§ THE PROBLEM: How do the lines below between the ones holding "body_size req + zlen (concat" and "assert (forall x, (print_hex32", inclusive, read? Give them again exactly, with no other lines.

§ DATA PROVIDED:

Lemma handle_chunks ds req c r :
  Forall chunk_ok ds -> rq_evcon req = Some c -> ntoread req < 0 -> 0 <= body_size req ->
  body_size req + zlen (concat ds) <= max_body_size c -> max_body_size c < 2 ^ 64 ->
  zlen ((ds ≫= chunk_text) ++ r) <= EV_SSIZE_MAX ->
  exists req', handle req ((ds ≫= chunk_text) ++ r) = handle req' r /\ ntoread req' < 0 /\ rq_evcon req' = Some c /\
    after_chunks req req' ds.
Proof.
  intros Hds. revert req. induction Hds as [|d ds Hd Hds IH]; intros req Hc Hn Hb Hmax H64 Hm.
  { exists req. split_and!; [done..|]. constructor; simpl; [by rewrite app_nil_r|by rewrite zlen_nil, Z.add_0_r|]. intros _ ->. by rewrite app_nil_r. }
  rewrite bind_cons in *. cbn [concat] in *. rewrite zlen_app in Hmax. pose proof Hd as [Hd0 Hd32].
  pose proof (zlen_nonneg (concat ds)). rewrite <- app_assoc in *. set (R := (ds ≫= chunk_text) ++ r) in *.
  rewrite chunk_text_eq in * by done. destruct (print_hex32_facts (zlen d)) as (Hv & Hx & Hne); [lia|].
  assert (plain (print_hex32 (zlen d))) as Hp.
  { apply forallb_forall. intros x Hin. rewrite forallb_forall in Hx. by apply xdigit_plain_char, Hx. }
  assert (forall x, (print_hex32 (zlen d) ++ CR :: LF :: d ++ [CR; LF]) ++ x = print_hex32 (zlen d) ++ CR :: LF :: d ++ CR :: LF :: x) as Hassoc.
  { intros x. rewrite <- app_assoc. cbn [app]. by rewrite <- app_assoc. }
  rewrite Hassoc in *. pose proof (zlen_nonneg R). pose proof (zlen_nonneg (print_hex32 (zlen d))).
  rewrite zlen_app, !zlen_cons, zlen_app, !zlen_cons in Hm.
  rewrite handle_line; [|done|rewrite zlen_app, !zlen_cons, zlen_app, !zlen_cons; lia|done].
  rewrite bool_decide_eq_false_2 by done.
  assert (bad_chunk_size (print_hex32 (zlen d)) = false) as ->.
  { unfold bad_chunk_size. rewrite strtoll_hex by lia. rewrite bool_decide_eq_false_2 by done.
    rewrite (proj2 (Z.ltb_ge _ 0)) by lia. done. }
  rewrite strtoll_hex by lia. cbn [fst]. cbv zeta. unfold EV_SIZE_MAX. rewrite (proj2 (Z.ltb_ge _ (zlen d))) by lia.
  rewrite Hc. cbn [deref mbind outcome_bind]. rewrite u64_small by lia. rewrite (proj2 (Z.ltb_ge _ (body_size req + zlen d))) by lia.
  rewrite (proj2 (Z.eqb_neq (zlen d) 0)) by lia.
  set (req1 := with_body req (body_size req + zlen d) (input_buffer req) (zlen d) (chunked req) (delivered req)).
  destruct (handle_data req1 d (CR :: LF :: R)) as (req2 & -> & Hn2 & Hb2 & Hc2 & Hr2 & Hcb2);
    [done|lia|rewrite zlen_app, !zlen_cons; lia|].
  change (CR :: LF :: R) with ([] ++ CR :: LF :: R).
  rewrite handle_line; [|lia|cbn [app]; rewrite !zlen_cons; lia|done]. rewrite bool_decide_eq_true_2 by done.
  destruct (IH req2) as (req3 & -> & Hn3 & Hc3 & [Hr3 Hs3 Hcb3]).
  - by rewrite Hc2.
  - lia.
  - rewrite Hb2. simpl. lia.
  - rewrite Hb2. simpl. lia.
  - done.
  - fold R. lia.
  - exists req3. split_and!; [done..|]. constructor.
    + rewrite Hr3, Hr2. change (received req1) with (received req). simpl. by rewrite <- app_assoc.
    + rewrite Hs3, Hb2. simpl. rewrite zlen_app. lia.
    + intros Hsome Hi. destruct (Hcb2 Hsome Hi) as [Hd1 Hd2]. destruct (Hcb3 Hsome Hd2) as [Hd3 Hd4]. split; [|done].
      rewrite Hd3, Hd1. simpl. by rewrite <- app_assoc.
Qed.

§ COMPLETED EXERCISE:
  body_size req + zlen (concat ds) <= max_body_size c -> max_body_size c < 2 ^ 64 ->
  zlen ((ds ≫= chunk_text) ++ r) <= EV_SSIZE_MAX ->
  exists req', handle req ((ds ≫= chunk_text) ++ r) = handle req' r /\ ntoread req' < 0 /\ rq_evcon req' = Some c /\
    after_chunks req req' ds.
Proof.
  intros Hds. revert req. induction Hds as [|d ds Hd Hds IH]; intros req Hc Hn Hb Hmax H64 Hm.
  { exists req. split_and!; [done..|]. constructor; simpl; [by rewrite app_nil_r|by rewrite zlen_nil, Z.add_0_r|]. intros _ ->. by rewrite app_nil_r. }
  rewrite bind_cons in *. cbn [concat] in *. rewrite zlen_app in Hmax. pose proof Hd as [Hd0 Hd32].
  pose proof (zlen_nonneg (concat ds)). rewrite <- app_assoc in *. set (R := (ds ≫= chunk_text) ++ r) in *.
  rewrite chunk_text_eq in * by done. destruct (print_hex32_facts (zlen d)) as (Hv & Hx & Hne); [lia|].
  assert (plain (print_hex32 (zlen d))) as Hp.
  { apply forallb_forall. intros x Hin. rewrite forallb_forall in Hx. by apply xdigit_plain_char, Hx. }
  assert (forall x, (print_hex32 (zlen d) ++ CR :: LF :: d ++ [CR; LF]) ++ x = print_hex32 (zlen d) ++ CR :: LF :: d ++ CR :: LF :: x) as Hassoc.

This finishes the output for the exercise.